**Dataset entries**
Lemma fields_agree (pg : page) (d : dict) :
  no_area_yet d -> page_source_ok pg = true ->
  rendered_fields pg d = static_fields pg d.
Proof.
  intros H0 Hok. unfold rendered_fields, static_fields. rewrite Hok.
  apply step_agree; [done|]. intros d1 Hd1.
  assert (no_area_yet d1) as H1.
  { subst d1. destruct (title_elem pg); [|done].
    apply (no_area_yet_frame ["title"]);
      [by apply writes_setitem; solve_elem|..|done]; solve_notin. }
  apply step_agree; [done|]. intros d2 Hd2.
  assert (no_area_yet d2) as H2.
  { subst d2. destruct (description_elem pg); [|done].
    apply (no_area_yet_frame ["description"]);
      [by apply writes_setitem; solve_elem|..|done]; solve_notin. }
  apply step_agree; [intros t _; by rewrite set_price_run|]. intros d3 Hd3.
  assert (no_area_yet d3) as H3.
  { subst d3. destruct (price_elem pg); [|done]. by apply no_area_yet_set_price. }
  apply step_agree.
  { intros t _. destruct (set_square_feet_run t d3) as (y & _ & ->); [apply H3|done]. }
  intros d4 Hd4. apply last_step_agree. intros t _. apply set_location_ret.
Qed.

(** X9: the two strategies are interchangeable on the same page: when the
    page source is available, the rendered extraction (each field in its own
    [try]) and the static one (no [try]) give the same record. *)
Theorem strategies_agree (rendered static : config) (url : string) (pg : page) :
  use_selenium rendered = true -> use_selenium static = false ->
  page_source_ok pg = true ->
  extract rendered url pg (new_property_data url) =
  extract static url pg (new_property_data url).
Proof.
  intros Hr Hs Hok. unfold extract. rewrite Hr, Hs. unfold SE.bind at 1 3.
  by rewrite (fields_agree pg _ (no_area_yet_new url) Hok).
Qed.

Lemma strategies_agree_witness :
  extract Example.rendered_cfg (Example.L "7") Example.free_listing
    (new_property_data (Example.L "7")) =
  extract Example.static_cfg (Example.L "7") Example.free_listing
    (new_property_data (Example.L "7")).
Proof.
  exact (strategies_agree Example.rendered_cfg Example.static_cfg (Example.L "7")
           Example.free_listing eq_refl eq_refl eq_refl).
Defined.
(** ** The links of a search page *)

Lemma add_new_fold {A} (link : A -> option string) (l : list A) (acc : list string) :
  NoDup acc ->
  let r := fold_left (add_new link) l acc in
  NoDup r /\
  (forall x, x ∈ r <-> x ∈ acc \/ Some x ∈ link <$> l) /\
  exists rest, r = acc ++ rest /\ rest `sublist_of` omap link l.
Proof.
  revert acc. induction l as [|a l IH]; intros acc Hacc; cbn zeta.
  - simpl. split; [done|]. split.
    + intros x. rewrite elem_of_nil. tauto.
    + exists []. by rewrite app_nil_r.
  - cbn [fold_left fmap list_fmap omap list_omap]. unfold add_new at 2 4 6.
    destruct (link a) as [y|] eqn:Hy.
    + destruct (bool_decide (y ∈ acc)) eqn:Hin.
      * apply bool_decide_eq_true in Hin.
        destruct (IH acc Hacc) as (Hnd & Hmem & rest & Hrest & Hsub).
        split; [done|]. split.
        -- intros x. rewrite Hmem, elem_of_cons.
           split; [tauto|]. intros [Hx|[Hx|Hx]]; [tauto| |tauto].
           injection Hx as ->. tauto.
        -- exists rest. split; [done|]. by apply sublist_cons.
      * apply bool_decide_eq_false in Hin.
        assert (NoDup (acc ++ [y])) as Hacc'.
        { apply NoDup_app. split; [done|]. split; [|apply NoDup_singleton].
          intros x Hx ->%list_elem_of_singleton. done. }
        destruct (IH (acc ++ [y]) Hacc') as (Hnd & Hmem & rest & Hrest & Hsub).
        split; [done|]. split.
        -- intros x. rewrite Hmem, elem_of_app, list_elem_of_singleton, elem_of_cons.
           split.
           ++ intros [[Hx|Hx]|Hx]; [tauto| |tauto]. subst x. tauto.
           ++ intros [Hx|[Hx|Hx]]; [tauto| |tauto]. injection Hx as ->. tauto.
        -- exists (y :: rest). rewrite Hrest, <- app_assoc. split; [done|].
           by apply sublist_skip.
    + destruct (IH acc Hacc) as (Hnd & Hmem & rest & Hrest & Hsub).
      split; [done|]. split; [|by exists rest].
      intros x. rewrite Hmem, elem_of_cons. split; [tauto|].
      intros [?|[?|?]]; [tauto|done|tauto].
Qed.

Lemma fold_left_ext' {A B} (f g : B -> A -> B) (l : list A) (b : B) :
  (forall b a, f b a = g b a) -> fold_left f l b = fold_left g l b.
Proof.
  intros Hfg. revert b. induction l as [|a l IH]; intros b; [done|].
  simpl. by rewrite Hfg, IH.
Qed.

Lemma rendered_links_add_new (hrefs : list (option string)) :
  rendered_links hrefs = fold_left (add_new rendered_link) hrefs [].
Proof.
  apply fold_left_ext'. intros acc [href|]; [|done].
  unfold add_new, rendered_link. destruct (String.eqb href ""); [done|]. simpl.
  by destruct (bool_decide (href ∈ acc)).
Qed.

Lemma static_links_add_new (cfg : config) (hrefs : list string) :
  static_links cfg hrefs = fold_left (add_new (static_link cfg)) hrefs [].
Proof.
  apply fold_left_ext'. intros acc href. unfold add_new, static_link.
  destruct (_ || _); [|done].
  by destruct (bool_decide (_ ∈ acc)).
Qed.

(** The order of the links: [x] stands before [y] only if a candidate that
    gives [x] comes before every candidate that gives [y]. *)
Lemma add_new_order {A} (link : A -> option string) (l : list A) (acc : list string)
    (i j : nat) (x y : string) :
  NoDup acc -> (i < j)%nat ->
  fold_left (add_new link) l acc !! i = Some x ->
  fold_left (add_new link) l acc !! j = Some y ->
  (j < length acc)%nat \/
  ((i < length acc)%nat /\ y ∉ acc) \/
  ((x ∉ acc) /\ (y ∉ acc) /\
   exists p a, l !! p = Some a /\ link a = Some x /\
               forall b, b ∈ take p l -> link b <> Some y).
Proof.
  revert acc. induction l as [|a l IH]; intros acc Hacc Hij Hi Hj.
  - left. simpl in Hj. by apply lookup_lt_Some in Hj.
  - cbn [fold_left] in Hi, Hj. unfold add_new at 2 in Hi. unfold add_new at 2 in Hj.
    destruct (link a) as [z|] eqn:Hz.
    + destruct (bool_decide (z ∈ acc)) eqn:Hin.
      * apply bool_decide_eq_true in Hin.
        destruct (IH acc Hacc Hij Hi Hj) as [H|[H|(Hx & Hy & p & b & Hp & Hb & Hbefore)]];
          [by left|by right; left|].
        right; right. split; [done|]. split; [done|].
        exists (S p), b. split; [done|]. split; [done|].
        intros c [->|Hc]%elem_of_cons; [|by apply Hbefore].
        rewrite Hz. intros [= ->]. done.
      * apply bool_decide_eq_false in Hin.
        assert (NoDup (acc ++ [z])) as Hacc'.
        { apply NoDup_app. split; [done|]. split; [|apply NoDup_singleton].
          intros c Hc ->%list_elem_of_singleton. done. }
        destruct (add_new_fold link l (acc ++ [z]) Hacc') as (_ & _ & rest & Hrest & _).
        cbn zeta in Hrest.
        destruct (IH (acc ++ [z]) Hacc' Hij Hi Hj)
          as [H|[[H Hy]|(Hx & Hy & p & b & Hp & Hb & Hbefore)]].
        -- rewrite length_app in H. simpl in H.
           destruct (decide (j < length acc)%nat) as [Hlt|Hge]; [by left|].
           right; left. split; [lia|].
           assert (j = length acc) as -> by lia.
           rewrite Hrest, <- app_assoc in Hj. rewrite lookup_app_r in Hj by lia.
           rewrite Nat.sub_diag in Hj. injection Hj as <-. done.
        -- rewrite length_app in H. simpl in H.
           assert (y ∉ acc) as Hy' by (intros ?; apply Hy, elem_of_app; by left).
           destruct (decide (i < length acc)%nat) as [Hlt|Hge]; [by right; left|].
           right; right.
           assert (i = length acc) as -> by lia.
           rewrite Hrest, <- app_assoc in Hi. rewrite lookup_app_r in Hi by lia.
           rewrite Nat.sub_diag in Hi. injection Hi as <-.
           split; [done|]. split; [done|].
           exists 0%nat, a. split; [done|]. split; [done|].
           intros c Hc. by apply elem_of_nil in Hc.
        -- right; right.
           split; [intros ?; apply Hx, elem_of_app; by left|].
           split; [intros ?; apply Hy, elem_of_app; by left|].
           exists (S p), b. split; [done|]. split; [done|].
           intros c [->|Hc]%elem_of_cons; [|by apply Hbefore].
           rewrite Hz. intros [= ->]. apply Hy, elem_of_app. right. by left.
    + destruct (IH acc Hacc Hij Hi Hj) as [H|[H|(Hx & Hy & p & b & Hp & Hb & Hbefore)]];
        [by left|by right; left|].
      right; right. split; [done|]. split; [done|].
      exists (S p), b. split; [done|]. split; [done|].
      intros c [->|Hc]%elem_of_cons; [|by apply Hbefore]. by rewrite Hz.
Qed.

**What is expected**
The required answer is the exact run of lines above starting at the line with "exists rest, r" and ending at the line with "intros x. rewrite Hmem, elem_of_cons. split;", with both ends present.

**Problem solution**
  exists rest, r = acc ++ rest /\ rest `sublist_of` omap link l.
Proof.
  revert acc. induction l as [|a l IH]; intros acc Hacc; cbn zeta.
  - simpl. split; [done|]. split.
    + intros x. rewrite elem_of_nil. tauto.
    + exists []. by rewrite app_nil_r.
  - cbn [fold_left fmap list_fmap omap list_omap]. unfold add_new at 2 4 6.
    destruct (link a) as [y|] eqn:Hy.
    + destruct (bool_decide (y ∈ acc)) eqn:Hin.
      * apply bool_decide_eq_true in Hin.
        destruct (IH acc Hacc) as (Hnd & Hmem & rest & Hrest & Hsub).
        split; [done|]. split.
        -- intros x. rewrite Hmem, elem_of_cons.
           split; [tauto|]. intros [Hx|[Hx|Hx]]; [tauto| |tauto].
           injection Hx as ->. tauto.
        -- exists rest. split; [done|]. by apply sublist_cons.
      * apply bool_decide_eq_false in Hin.
        assert (NoDup (acc ++ [y])) as Hacc'.
        { apply NoDup_app. split; [done|]. split; [|apply NoDup_singleton].
          intros x Hx ->%list_elem_of_singleton. done. }
        destruct (IH (acc ++ [y]) Hacc') as (Hnd & Hmem & rest & Hrest & Hsub).
        split; [done|]. split.
        -- intros x. rewrite Hmem, elem_of_app, list_elem_of_singleton, elem_of_cons.
           split.
           ++ intros [[Hx|Hx]|Hx]; [tauto| |tauto]. subst x. tauto.
           ++ intros [Hx|[Hx|Hx]]; [tauto| |tauto]. injection Hx as ->. tauto.
        -- exists (y :: rest). rewrite Hrest, <- app_assoc. split; [done|].
           by apply sublist_skip.
    + destruct (IH acc Hacc) as (Hnd & Hmem & rest & Hrest & Hsub).
      split; [done|]. split; [|by exists rest].
      intros x. rewrite Hmem, elem_of_cons. split; [tauto|].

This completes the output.